Unfortunately, even with all the precautions, if you carried out this experiment on multiple occasions, you’d get somewhat different results every time. The people you would be able to recruit might would probably be different, and might respond differently to the medicine. What’s more, even if you used the same people each time, the intensity of their headaches might vary from one 6 month period to the next, which could also influence how the results turn out.
But, if the results fluctuate randomly, that implies that sometimes, just by luck alone, the aspirin might seem to be effective even if it isn’t. Likewise, it might, through bad luck, seem to be ineffective, even though it does work. So whatever your experiment shows, how can you be sure you’re getting the right answer?
Unfortunately, since chance is involved, certainty is not possible. But a statistician can easily calculate for you the probability that you would get results (in favor of aspirin working) that are at least as strong as the ones that you got, if in fact aspirin is no more effective than the sugar pill. If this probability is large, then based on your experiment you do not have sufficient evidence to conclude that aspirin helps headaches. If this probability is small (say, less than 5%), then aspirin very likely is effective. In order to increase the likelihood that the results of your test are conclusive, you would need only to increase the number of participants involved.
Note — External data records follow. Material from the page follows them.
(* ===== verification/Targeter.v ===== *)
(** The targeter of a batch of writes (s/commands/chunk_manager_targeter.cpp):
    the shards that an insert, an update or a delete goes to, what is noted about
    failures to target and stale answers, and the refresh they cause.

    Parsing and planning a query is a parameter ([QueryEngine]), as are the
    shards of the registry and the routing information that the catalog cache
    hands out.  Error messages are not modelled. *)

From stdpp Require Import base list strings gmap sorting.
From Stdlib Require Import ZArith Lia Ascii String.
From S2P Require Import Prelude OrdMap Tiling Bson ChunkVersion ChunkType ShardKey Chunk ChunkManager ConfigChunks.
From S2P Require Import CatalogCache WriteOps BatchTarget BatchExec BatchRounds.
Local Open Scope string_scope.
Local Open Scope Z_scope.
Local Open Scope list_scope.
Local Open Scope outcome_scope.

(** What the targeter asks of the query system: [canonicalize] of a namespace, a
    filter and a collation (empty if not set), with [$expr] allowed or not; the
    equalities of a query on a set of paths, unless they conflict; and the index
    bounds on a key pattern. *)
Record QueryEngine := mkEngine {
  CanonicalQuery : Type;
  canonicalize : string -> BSONObj -> BSONObj -> bool -> StatusWith CanonicalQuery;
  getCollator : CanonicalQuery -> option BSONObj;
  hasGeoNear : CanonicalQuery -> bool;
  extractFullEqualityMatches : CanonicalQuery -> list (list string) -> option (list string -> option BSONValue);
  getIndexBoundsForQuery : KeyPattern -> CanonicalQuery -> IndexBounds;
  collatorsMatch : option BSONObj -> option BSONObj -> bool;
  hash64 : BSONValue -> Int64
}.

Inductive UpdateType := UpdateType_Replacement | UpdateType_OpStyle | UpdateType_Unknown.
Inductive CompareResult := CompareResult_Unknown | CompareResult_GTE | CompareResult_LT.

Definition virtualIdShardKey : ShardKeyPattern := mkSKP [("_id", VInt (mkInt32 1 eq_refl))] [["_id"]].

Definition dollar_field (name : string) : bool :=
  match name with String c _ => Ascii.eqb c "$"%char | EmptyString => false end.

(** The loop of [getUpdateExprType]. *)
Fixpoint update_type_loop (updateType : UpdateType) (fields : BSONObj) : UpdateType :=
  match fields with
  | [] => updateType
  | next :: fields =>
      match dollar_field next.1, updateType with
      | true, UpdateType_Unknown => update_type_loop UpdateType_OpStyle fields
      | true, UpdateType_Replacement => UpdateType_Unknown
      | false, UpdateType_Unknown => update_type_loop UpdateType_Replacement fields
      | false, UpdateType_OpStyle => UpdateType_Unknown
      | _, _ => update_type_loop updateType fields
      end
  end.

Definition getUpdateExprType (updateExpr : BSONObj) : UpdateType :=
  match updateExpr with
  | [] => UpdateType_Replacement
  | _ => update_type_loop UpdateType_Unknown updateExpr
  end.

(** * Comparing versions *)

Definition compareShardVersions (shardVersionA shardVersionB : ChunkVersion) : CompareResult :=
  if negb (hasEqualEpoch shardVersionA shardVersionB) then CompareResult_Unknown
  else if negb (isSet shardVersionA) || negb (isSet shardVersionB) then
    if negb (isSet shardVersionA) && negb (isSet shardVersionB) then CompareResult_GTE else CompareResult_Unknown
  else if version_lt shardVersionA shardVersionB then CompareResult_LT
  else CompareResult_GTE.

Definition getShardVersion (routingInfo : CachedCollectionRoutingInfo) (shardId : ShardId) : ChunkVersion :=
  match cri_cm routingInfo with Some cm => getVersion cm shardId | None => UNSHARDED end.

(** The loop of [compareAllShardVersions]. *)
Fixpoint compare_loop (routingInfo : CachedCollectionRoutingInfo) (finalResult : CompareResult)
    (remoteShardVersions : list (ShardId * ChunkVersion)) : CompareResult :=
  match remoteShardVersions with
  | [] => finalResult
  | (shardId, remoteShardVersion) :: rest =>
      match compareShardVersions (getShardVersion routingInfo shardId) remoteShardVersion with
      | CompareResult_Unknown => CompareResult_Unknown
      | CompareResult_LT => compare_loop routingInfo CompareResult_LT rest
      | CompareResult_GTE => compare_loop routingInfo finalResult rest
      end
  end.
Definition compareAllShardVersions (routingInfo : CachedCollectionRoutingInfo)
    (remoteShardVersions : list (ShardId * ChunkVersion)) : CompareResult :=
  compare_loop routingInfo CompareResult_GTE remoteShardVersions.

(** The routing table and primary of two infos. *)
Definition isMetadataDifferent (a b : CachedCollectionRoutingInfo) : Outcome bool :=
  if xorb (isSome (cri_cm a)) (isSome (cri_cm b)) || xorb (cri_primary a) (cri_primary b) then Ret true
  else
    match cri_cm a, cri_cm b with
    | Some managerA, Some managerB =>
        Ret (negb (isStrictlyEqualTo (cm_collectionVersion managerA) (cm_collectionVersion managerB)))
    | _, _ =>
        if cri_primary a then Ret (negb (String.eqb (cri_primaryId a) (cri_primaryId b))) else Undef
    end.

Definition wasMetadataRefreshed (a b : CachedCollectionRoutingInfo) : Outcome bool :=
  let* different := isMetadataDifferent a b in
  if (different : bool) then Ret true
  else
    match cri_cm a, cri_cm b with
    | Some managerA, Some managerB => Ret (negb (cm_sequenceNumber managerA =? cm_sequenceNumber managerB))
    | Some _, None => Undef
    | None, _ => Ret false
    end.

Module ChunkManagerTargeter.

(** [routingInfo] is empty until [init]; the last two fields are the counters of
    the server status. *)
Record State := mkState {
  _nss : string;
  _needsTargetingRefresh : bool;
  chunkSizeDelta : list (BSONObj * Z);
  _routingInfo : option CachedCollectionRoutingInfo;
  _remoteShardVersions : list (ShardId * ChunkVersion);
  upsertReplacementCannotTargetByQueryCount : Z;
  updateOneOpStyleBroadcastWithExactIDCount : Z
}.

Definition new (nss : string) : State := mkState nss false [] None [] 0 0.

Definition set_delta (m : list (BSONObj * Z)) (t : State) : State :=
  mkState (_nss t) (_needsTargetingRefresh t) m (_routingInfo t) (_remoteShardVersions t)
    (upsertReplacementCannotTargetByQueryCount t) (updateOneOpStyleBroadcastWithExactIDCount t).
Definition set_info (i : CachedCollectionRoutingInfo) (t : State) : State :=
  mkState (_nss t) (_needsTargetingRefresh t) (chunkSizeDelta t) (Some i) (_remoteShardVersions t)
    (upsertReplacementCannotTargetByQueryCount t) (updateOneOpStyleBroadcastWithExactIDCount t).
Definition set_needs (b : bool) (t : State) : State :=
  mkState (_nss t) b (chunkSizeDelta t) (_routingInfo t) (_remoteShardVersions t)
    (upsertReplacementCannotTargetByQueryCount t) (updateOneOpStyleBroadcastWithExactIDCount t).
Definition set_remote (m : list (ShardId * ChunkVersion)) (t : State) : State :=
  mkState (_nss t) (_needsTargetingRefresh t) (chunkSizeDelta t) (_routingInfo t) m
    (upsertReplacementCannotTargetByQueryCount t) (updateOneOpStyleBroadcastWithExactIDCount t).
Definition count_upsert (n : Z) (t : State) : State :=
  mkState (_nss t) (_needsTargetingRefresh t) (chunkSizeDelta t) (_routingInfo t) (_remoteShardVersions t)
    (upsertReplacementCannotTargetByQueryCount t + n) (updateOneOpStyleBroadcastWithExactIDCount t).
Definition count_broadcast (n : Z) (t : State) : State :=
  mkState (_nss t) (_needsTargetingRefresh t) (chunkSizeDelta t) (_routingInfo t) (_remoteShardVersions t)
    (upsertReplacementCannotTargetByQueryCount t) (updateOneOpStyleBroadcastWithExactIDCount t + n).

(** [*_routingInfo] *)
Definition routing (t : State) : Outcome CachedCollectionRoutingInfo :=
  match _routingInfo t with Some i => Ret i | None => Undef end.

(** [init] with the result of the catalog cache. *)
Definition init (routingInfoStatus : StatusWith CachedCollectionRoutingInfo) (t : State) : State * StatusWith unit :=
  match routingInfoStatus with OK i => (set_info i t, OK ()) | NotOK e => (t, NotOK e) end.

Section targeter.
Context (E : QueryEngine) (registryShardIds : list ShardId).

(** * Shard keys of queries *)

(** [ShardKeyPattern::extractShardKeyFromQuery] *)
Fixpoint query_key_loop (p : ShardKeyPattern) (equality : list string -> option BSONValue) (pattern : KeyPattern)
    : option BSONObj :=
  match pattern with
  | [] => Some []
  | (n, _) :: pattern =>
      match equality (FieldRef_parts n) with
      | None => None
      | Some v =>
          if negb (isValidShardKeyElementForStorage v) then None
          else
            rest ← query_key_loop p equality pattern;
            Some ((n, if isHashedPattern p then VLong (hash64 E v) else v) :: rest)
      end
  end.
Definition extractShardKeyFromCanonicalQuery (p : ShardKeyPattern) (cq : CanonicalQuery E) : BSONObj :=
  match extractFullEqualityMatches E cq (skp_paths p) with
  | None => []
  | Some equality => default [] (query_key_loop p equality (skp_pattern p))
  end.
Definition extractShardKeyFromQuery (p : ShardKeyPattern) (basicQuery : BSONObj) : StatusWith BSONObj :=
  match canonicalize E "" basicQuery [] true with
  | NotOK e => NotOK e
  | OK cq => OK (extractShardKeyFromCanonicalQuery p cq)
  end.

Definition isExactIdQuery (collation : BSONObj) (cq : CanonicalQuery E) (manager : ChunkManager) : bool :=
  match getField (extractShardKeyFromCanonicalQuery virtualIdShardKey cq) "_id" with
  | None => false
  | Some idElt =>
      negb (isCollatableType idElt && negb (bool_decide (List.length collation = 0%nat)) &&
            negb (collatorsMatch E (getCollator E cq) (cm_defaultCollator manager)))
  end.

(** [ChunkManager::getShardIdsForQuery] from the text of the query. *)
Definition getShardIdsForQueryText (cm : ChunkManager) (query collation : BSONObj) : Outcome (gset ShardId) :=
  let queryCollation := match collation with [] => default [] (cm_defaultCollator cm) | _ => collation end in
  match canonicalize E (cm_nss cm) query queryCollation true with
  | NotOK e => Throw e
  | OK cq =>
      uassert (Location 13501) (negb (hasGeoNear E cq)) ;*
      getShardIdsForQuery cm (extractShardKeyFromCanonicalQuery (cm_shardKeyPattern cm) cq)
        (getIndexBoundsForQuery E (skp_pattern (cm_shardKeyPattern cm)) cq) collation ∅
  end.
Lemma ex_settled rq st0 : settled_after rq None ex_env 0 st0.
Proof.
  intros st _ _ (b & t & rt & stats & t' & status & _ & Hr). cbn in Hr. unfold ChunkManagerTargeter.refreshIfNeeded in Hr.
  destruct (_ && _); [discriminate Hr|]. unfold routing in Hr. by destruct (_routingInfo t).
Qed.

Definition ex_stats : BatchWriteExecStats := mkExecStats 0 0 0.

Lemma ex_run_ok ordered : run_ok (docs:=ex_docs) (ex_request ordered) ex_env sample_targeter.
Proof.
  split; [exact ex_env_good|intros k _; apply ex_env_stops|by split|apply ex_request_docs|].
  exists sample_info. split; [reflexivity|exact ex_info_ok].
Qed.

Lemma executeBatch_unordered_witness :
  exists resp st, executeBatch (ex_request false) None 24 ex_env sample_targeter ex_stats = Ret (resp, st) /\
    we_index <$> default [] (rs_errDetails resp) = error_indexes 0 (bw_writeOps (ex_batch st)).
Proof.
  destruct (executeBatch_unordered (ex_request false) None ex_env 0 24 sample_targeter ex_stats) as (resp & st & E & _ & Hr).
  - apply ex_run_ok.
  - apply ex_settled.
  - reflexivity.
  - vm_compute. lia.
  - exists resp, st. split; [exact E|]. apply Hr. reflexivity.
Defined.

(** The batch as the router answers it: the write of [z] failed. *)
Lemma ex_unordered_runs :
  match executeBatch (ex_request false) None 24 ex_env sample_targeter ex_stats with
  | Ret (resp, st) => rs_n resp = 2 /\ we_index <$> default [] (rs_errDetails resp) = [1]
  | _ => False
  end.
Proof. by vm_compute. Qed.

Lemma executeBatch_ordered_witness :
  exists resp st a, executeBatch (ex_request true) None 24 ex_env sample_targeter ex_stats = Ret (resp, st) /\
    we_index <$> default [] (rs_errDetails resp) = if (a <? 3)%nat then [Z.of_nat a] else [].
Proof.
  destruct (executeBatch_ordered (ex_request true) None ex_env 0 24 sample_targeter ex_stats) as (resp & st & a & E & _ & _ & _ & Hr).
  - apply ex_run_ok.
  - apply ex_settled.
  - reflexivity.
  - vm_compute. lia.
  - exists resp, st, a. split; [exact E|]. apply Hr. reflexivity.
Defined.

(** An ordered batch stops at [z]: [h] is not written. *)
Lemma ex_ordered_runs :
  match executeBatch (ex_request true) None 24 ex_env sample_targeter ex_stats with
  | Ret (resp, st) => rs_n resp = 1 /\ we_index <$> default [] (rs_errDetails resp) = [1]
  | _ => False
  end.
Proof. by vm_compute. Qed.

(** The first round of the ordered batch writes [a], the second one tries [z]. *)
Definition ex_start : ExecState (T := State) := initial (ex_request true) sample_targeter ex_stats.
Definition ex_next : ExecState (T := State) :=
  match exec_round (ex_request true) None (ex_env 0) ex_start with Ret (st, _) => st | _ => ex_start end.
Definition ex_batch_of (st : ExecState (T := State)) (s : ShardId) : TargetedWriteBatch :=
  default (mkBatch (mkEndpoint s UNSHARDED) [] 0) (round_batches (ex_request true) None st !! s).
Definition ex_write (e : ShardEndpoint) (i : nat) : TargetedWrite := mkTargeted e (i, 0%nat).
Definition ex_a : TargetedWrite := ex_write (mkEndpoint "s0" (newVersion 1 1 OID_zero)) 0.
Definition ex_z : TargetedWrite := ex_write (mkEndpoint "s1" (newVersion 1 2 OID_zero)) 1.
Definition ex_sub : BatchedCommandRequest :=
  match buildBatchRequest (ex_request true) None (ex_batch_of ex_start "s0") with Ret r => r | _ => ex_request true end.

Lemma ex_first_round : exec_round (ex_request true) None (ex_env 0) ex_start = Ret (ex_next, false).
Proof. vm_compute. reflexivity. Qed.

Lemma acknowledged_not_resent_witness :
  ex_a ∈ answer_acks (ex_request true) (ex_batch_of ex_start "s0") (ex_answer "s0" ex_sub) /\
  ex_z ∈ tb_writes (ex_batch_of ex_next "s1") /\ item_of ex_z <> item_of ex_a.
Proof.
  assert (Ha : ex_a ∈ answer_acks (ex_request true) (ex_batch_of ex_start "s0") (ex_answer "s0" ex_sub))
    by (vm_compute; left).
  assert (Hz : ex_z ∈ tb_writes (ex_batch_of ex_next "s1")) by (vm_compute; left).
  split; [exact Ha|]. split; [exact Hz|].
  apply (acknowledged_not_resent (ex_request true) None ex_env sample_targeter ex_stats ex_start ex_next ex_next "s0" "s1"
    (ex_batch_of ex_start "s0") (ex_batch_of ex_next "s1") ex_sub ex_a ex_z).
  - apply ex_run_ok.
  - apply rtc_refl.
  - vm_compute. reflexivity.
  - exact ex_first_round.
  - vm_compute. reflexivity.
  - vm_compute. reflexivity.
  - exact Ha.
  - apply rtc_refl.
  - vm_compute. reflexivity.
  - vm_compute. reflexivity.
  - exact Hz.
Defined.

Lemma completed_acknowledged_witness :
  ex_a ∈ answer_acks (ex_request true) (ex_batch_of ex_start "s0") (ex_answer "s0" ex_sub).
Proof.
  apply (completed_acknowledged (ex_request true) None ex_env sample_targeter ex_stats ex_start ex_next false 0 newWriteOp
    (mkWriteOp WriteOpState_Completed [] None)).
  - apply ex_run_ok.
  - apply rtc_refl.
  - vm_compute. reflexivity.
  - exact ex_first_round.
  - reflexivity.
  - vm_compute. reflexivity.
  - discriminate.
  - reflexivity.
  - vm_compute. reflexivity.
  - vm_compute. reflexivity.
  - vm_compute. left.
  - reflexivity.
Defined.

(** * A key at the upper end of the key space *)

Section exception.
Context {T : Type} `{NSTargeter T} (rq : BatchedCommandRequest) (txnNumber : option Z).

(** The targeting of a round goes through the writes [l], without an early end. *)
Fixpoint goes_through (rec : bool) (l : list nat) (tst tst' : Targeting (T := T)) : Prop :=
  match l with
  | [] => tst' = tst
  | i :: l => exists tst1, target_one rq txnNumber rec i tst = Ret (Continue tst1) /\ goes_through rec l tst1 tst'
  end.

Definition targeting_start (st : ExecState (T := T)) : Targeting (T := T) :=
  mkTargeting (ex_targeter st) (bw_writeOps (ex_batch st)) [] ∅.

Lemma target_loop_throws rec l i l' e tst tst' :
  goes_through rec l tst tst' -> target_one rq txnNumber rec i tst' = Throw e ->
  target_loop rq txnNumber rec (l ++ i :: l') tst = Throw e.
Proof.
  revert tst. induction l as [|j l IH]; intros tst; cbn [app target_loop goes_through]; [by intros -> ->|].
  intros (tst1 & -> & Hl) Hi. cbn [obind]. by apply IH.
Qed.

(** The round in which targeting an insert throws ends with the exception. *)
Lemma insert_throws env st i op ds doc e tst :
  rq_ops rq = Inserts ds -> ds !! i = Some doc -> isInsertIndexRequest rq = false ->
  goes_through (ex_refreshedTargeter st) (seq 0 i) (targeting_start st) tst ->
  tg_ops tst !! i = Some op -> wo_state op = WriteOpState_Ready ->
  WriteOps.targetInsert doc (tg_targeter tst) = Throw e -> exec_round rq txnNumber env st = Throw e.
Proof.
  intros Hops Hdoc Hidx Hthrough Hop Hready Ht. unfold exec_round, round_sends, targetBatch.
  assert (Hsz : sizeWriteOps rq = (i + S (sizeWriteOps rq - S i))%nat).
  { apply lookup_lt_Some in Hdoc. unfold sizeWriteOps. rewrite Hops. lia. }
  rewrite Hsz, seq_app. cbn [seq Nat.add]. erewrite target_loop_throws; [done|exact Hthrough|].
  unfold target_one. rewrite Hop, bool_decide_eq_true_2 by done. cbn [negb]. unfold item_at. rewrite Hops, Hdoc.
  cbn [obind]. unfold targetWrites, target_item. by rewrite Hidx, Ht.
Qed.

Lemma exec_round_counts env st st' stop : exec_round rq txnNumber env st = Ret (st', stop) -> ex_rounds st' = S (ex_rounds st).
Proof.
  unfold exec_round. intros Hr. apply obind_Ret_inv in Hr as ([[[b t] r] stats] & _ & Hr).
  destruct (isFinished rq b); [by injection Hr as <- _|]. apply obind_Ret_inv in Hr as ([ts c] & _ & Hr).
  destruct (_ <? _); by injection Hr as <- _.
Qed.

Lemma exec_loop_reaches env st0 st : rounds_after rq txnNumber env st0 st ->
  (ex_rounds st0 <= ex_rounds st)%nat /\
  forall fuel, exec_loop rq txnNumber (ex_rounds st - ex_rounds st0 + fuel) env st0 = exec_loop rq txnNumber fuel env st.
Proof.
  induction 1 as [st|st0 st1 st [Hf Hr] _ [IHle IH]]; [split; [done|]; intros fuel; by rewrite Nat.sub_diag|].
  pose proof (exec_round_counts _ _ _ _ Hr) as Hc. split; [lia|]. intros fuel.
  replace (ex_rounds st - ex_rounds st0 + fuel)%nat with (S (ex_rounds st - ex_rounds st1 + fuel)) by lia.
  cbn [exec_loop]. rewrite Hf, Hr. apply IH.
Qed.

Lemma exception_leaves env fuel t stats st e :
  rounds_after rq txnNumber env (initial rq t stats) st -> isFinished rq (ex_batch st) = false ->
  exec_round rq txnNumber (env (ex_rounds st)) st = Throw e -> (ex_rounds st < fuel)%nat ->
  executeBatch rq txnNumber fuel env t stats = Throw e.
Proof.
  intros Hst Hf Hr Hfu. destruct (exec_loop_reaches env _ _ Hst) as [_ Hl]. cbn [initial ex_rounds] in Hl.
  unfold executeBatch. replace fuel with (ex_rounds st - 0 + S (fuel - ex_rounds st - 1))%nat by lia.
  unfold initial in Hl. rewrite Hl. cbn [exec_loop]. by rewrite Hf, Hr.
Qed.
End exception.

(** The shard key of an insert at or above the end of the key space: no chunk has it. *)
Lemma insert_above_throws E t info cm lo hi doc :
  _routingInfo t = Some info -> cri_cm info = Some cm -> reachable cm -> tiling Chunk.getMin lo (cm_chunkMap cm) hi ->
  doc_key E cm doc <> [] -> objsize (doc_key E cm doc) <= kMaxShardKeySizeBytes -> hi ≼ doc_key E cm doc ->
  targetInsert E doc t = Throw ShardKeyNotFound.
Proof.
  intros Hi Hcm Hr Ht Hne Hsz Hhi. unfold targetInsert, routing, insert_key. rewrite Hi. cbn [obind]. rewrite Hcm.
  fold (doc_key E cm doc). destruct (doc_key E cm doc) as [|el k]; [done|]. unfold checkShardKeySize, uassert.
  rewrite (proj2 (Z.leb_le _ _) Hsz). cbn [as_status obind if_ok]. unfold _targetShardKey.
  pose proof (find_total cm (el :: k) kSimpleSpec) as Htot.
  destruct (findIntersectingChunk cm (el :: k) kSimpleSpec) as [c|e| |] eqn:Hf; cbn [obind]; [|by rewrite Htot|done..].
  destruct (find_sound cm _ _ c Hf) as (mx & Hl & Hin). apply list_elem_of_lookup_2 in Hl.
  destruct (tiling_in Chunk.getMin lo _ hi _ _ Ht Hl) as (_ & _ & Hmx).
  destruct (proj2 (ok_map _ (proj1 (reachable_ok _ Hr))) _ _ Hl) as [-> _].
  destruct Hin as [_ Hin]. exfalso. change (_maxKey (c_range c)) with (Chunk.getMax c) in Hin. korder.
Qed.

(** C40: A key at the end of the key space loses the results of a batch.  No chunk has
    the upper bound of the key space, so the insert of a document whose shard key is
    MaxKey, or any key not below the bound, cannot be targeted, and targeting throws
    instead of returning an error.  When the targeting of some round, after any
    earlier rounds, gets to such a document, the exception leaves [executeBatch]: the
    client gets no response, whatever writes the earlier rounds have completed. *)
Theorem max_key_loses_batch (E : QueryEngine) (registryShardIds : list ShardId) rq txnNumber env fuel t stats st tst i op ds doc info cm lo hi :
  let _ := targeter E registryShardIds in
  rounds_after rq txnNumber env (initial rq t stats) st -> isFinished rq (ex_batch st) = false -> (ex_rounds st < fuel)%nat ->
  rq_ops rq = Inserts ds -> ds !! i = Some doc -> isInsertIndexRequest rq = false ->
  goes_through rq txnNumber (ex_refreshedTargeter st) (seq 0 i) (targeting_start st) tst ->
  tg_ops tst !! i = Some op -> wo_state op = WriteOpState_Ready ->
  _routingInfo (tg_targeter tst) = Some info -> cri_cm info = Some cm -> reachable cm ->
  tiling Chunk.getMin lo (cm_chunkMap cm) hi ->
  doc_key E cm doc <> [] -> objsize (doc_key E cm doc) <= kMaxShardKeySizeBytes -> hi ≼ doc_key E cm doc ->
  executeBatch rq txnNumber fuel env t stats = Throw ShardKeyNotFound.
Proof.
  intros T Hst Hf Hfu Hops Hdoc Hidx Hthrough Hop Hready Hi Hcm Hr Ht Hne Hsz Hhi.
  apply (exception_leaves rq txnNumber env fuel t stats st); [done|done| |done].
  apply (insert_throws rq txnNumber _ st i op ds doc _ tst); try done. by apply (insert_above_throws E _ info cm lo hi).
Qed.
We see that in order to answer questions with a high degree of certainty, a well thought out methodology is necessary. Most elements of good study design become obvious when we reflect logically on the ways that data may mislead us. When possible, experiments should be double-blind (both the participant and researcher don’t know who is receiving which treatment) with a control (either a placebo, or another treatment whose effectiveness is already know). Studies should have large sample sizes (20 participants in each treatment group, at the bare minimum), should use standardized dosages, should apply a standardized (and predetermined) method for measuring results, and should employ careful statistical analysis. Without these things in place, studies are hard to trust, for reasons that become apparent as we think our experiment through. Even when we’re just answering a simple question about aspirin.